Material for this task below:

(** * Wave-C (wave5.c): code emitter, single-pass compiler and ELF writer

    A shallow embedding of [src/wave5.c].  Bytes, characters, offsets and
    machine integers are values of [Z]; conversions between the C integer
    types are written out as reductions modulo a power of two.  The C
    [double]s of the rule/field subsystem are IEEE binary64 primitive floats. *)

From Stdlib Require Import Bool String Ascii Floats Uint63 ZArith List Lia.
Import ListNotations.
Open Scope Z_scope.
Set Warnings "-inexact-float".

(* ================================================================== *)
(** ** Constants *)

Definition MAX_CODE : Z := 4 * 1024 * 1024.
Definition MAX_DATA : Z := 1024 * 1024.
Definition MAX_VARS : Z := 4096.
Definition MAX_FUNCS : Z := 2048.
Definition MAX_LABELS : Z := 8192.
Definition MAX_IDENT : Z := 256.
Definition MAX_POOLS : Z := 16.
Definition MAX_ADAPTERS : Z := 32.

(* ================================================================== *)
(** ** Machine integers, characters and C strings *)

(** Conversions to the unsigned and signed fixed-width types. *)
Definition to_u8 (v : Z) : Z := v mod 2 ^ 8.
Definition to_u32 (v : Z) : Z := v mod 2 ^ 32.
Definition to_u64 (v : Z) : Z := v mod 2 ^ 64.
Definition to_i32 (v : Z) : Z := (v + 2 ^ 31) mod 2 ^ 32 - 2 ^ 31.
Definition to_i64 (v : Z) : Z := (v + 2 ^ 63) mod 2 ^ 64 - 2 ^ 63.

(** A C string literal as the list of its character codes. *)
Definition str (s : string) : list Z :=
  map (fun a => Z.of_nat (nat_of_ascii a)) (list_ascii_of_string s).

Definition zlength {A} (l : list A) : Z := Z.of_nat (length l).

(** [strcmp(a, b) == 0] on NUL-free strings. *)
Fixpoint name_eqb (a b : list Z) : bool :=
  match a, b with
  | [], [] => true
  | x :: a', y :: b' => (x =? y) && name_eqb a' b'
  | _, _ => false
  end.

(** [strncpy(dst, src, n)] into a zeroed field of more than [n] bytes keeps
    the first [n] characters of [src]. *)
Definition strncpy (n : nat) (src : list Z) : list Z := firstn n src.

(** [strlen] of a buffer: the characters before the first NUL. *)
Fixpoint c_str (buf : list Z) : list Z :=
  match buf with
  | [] => []
  | ch :: rest => if ch =? 0 then [] else ch :: c_str rest
  end.

Definition strlen (buf : list Z) : Z := zlength (c_str buf).

(** <ctype.h> in the C locale; bytes above 127 belong to no class. *)
Definition isdigit (ch : Z) : bool := (48 <=? ch) && (ch <=? 57).
Definition isupper (ch : Z) : bool := (65 <=? ch) && (ch <=? 90).
Definition islower (ch : Z) : bool := (97 <=? ch) && (ch <=? 122).
Definition isalpha (ch : Z) : bool := isupper ch || islower ch.
Definition isalnum (ch : Z) : bool := isalpha ch || isdigit ch.
Definition isxdigit (ch : Z) : bool :=
  isdigit ch || ((97 <=? ch) && (ch <=? 102)) || ((65 <=? ch) && (ch <=? 70)).
Definition isspace (ch : Z) : bool :=
  (ch =? 32) || ((9 <=? ch) && (ch <=? 13)).

(** Array cell assignment [a[i] = x] where [i] is at most the number of cells
    initialised so far: an initialised cell is overwritten, the next free
    cell is initialised. *)
Fixpoint array_set_nat {A} (l : list A) (i : nat) (x : A) : list A :=
  match l, i with
  | [], _ => [x]
  | _ :: l', O => x :: l'
  | y :: l', S i' => y :: array_set_nat l' i' x
  end.

Definition array_set {A} (l : list A) (i : Z) (x : A) : list A :=
  array_set_nat l (Z.to_nat i) x.

(** Assignment to a byte of an already written region; an index outside the
    region leaves it as it is. *)
Fixpoint store_nat (l : list Z) (i : nat) (v : Z) : list Z :=
  match l, i with
  | [], _ => []
  | _ :: l', O => v :: l'
  | y :: l', S i' => y :: store_nat l' i' v
  end.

End of Material for this task.

The lines from the one containing "Definition strncpy (n" through the final line of the listing above are all you should set down, exactly as written.

Result >>
Definition strncpy (n : nat) (src : list Z) : list Z := firstn n src.

(** [strlen] of a buffer: the characters before the first NUL. *)
Fixpoint c_str (buf : list Z) : list Z :=
  match buf with
  | [] => []
  | ch :: rest => if ch =? 0 then [] else ch :: c_str rest
  end.

Definition strlen (buf : list Z) : Z := zlength (c_str buf).

(** <ctype.h> in the C locale; bytes above 127 belong to no class. *)
Definition isdigit (ch : Z) : bool := (48 <=? ch) && (ch <=? 57).
Definition isupper (ch : Z) : bool := (65 <=? ch) && (ch <=? 90).
Definition islower (ch : Z) : bool := (97 <=? ch) && (ch <=? 122).
Definition isalpha (ch : Z) : bool := isupper ch || islower ch.
Definition isalnum (ch : Z) : bool := isalpha ch || isdigit ch.
Definition isxdigit (ch : Z) : bool :=
  isdigit ch || ((97 <=? ch) && (ch <=? 102)) || ((65 <=? ch) && (ch <=? 70)).
Definition isspace (ch : Z) : bool :=
  (ch =? 32) || ((9 <=? ch) && (ch <=? 13)).

(** Array cell assignment [a[i] = x] where [i] is at most the number of cells
    initialised so far: an initialised cell is overwritten, the next free
    cell is initialised. *)
Fixpoint array_set_nat {A} (l : list A) (i : nat) (x : A) : list A :=
  match l, i with
  | [], _ => [x]
  | _ :: l', O => x :: l'
  | y :: l', S i' => y :: array_set_nat l' i' x
  end.

Definition array_set {A} (l : list A) (i : Z) (x : A) : list A :=
  array_set_nat l (Z.to_nat i) x.

(** Assignment to a byte of an already written region; an index outside the
    region leaves it as it is. *)
Fixpoint store_nat (l : list Z) (i : nat) (v : Z) : list Z :=
  match l, i with
  | [], _ => []
  | _ :: l', O => v :: l'
  | y :: l', S i' => y :: store_nat l' i' v
  end.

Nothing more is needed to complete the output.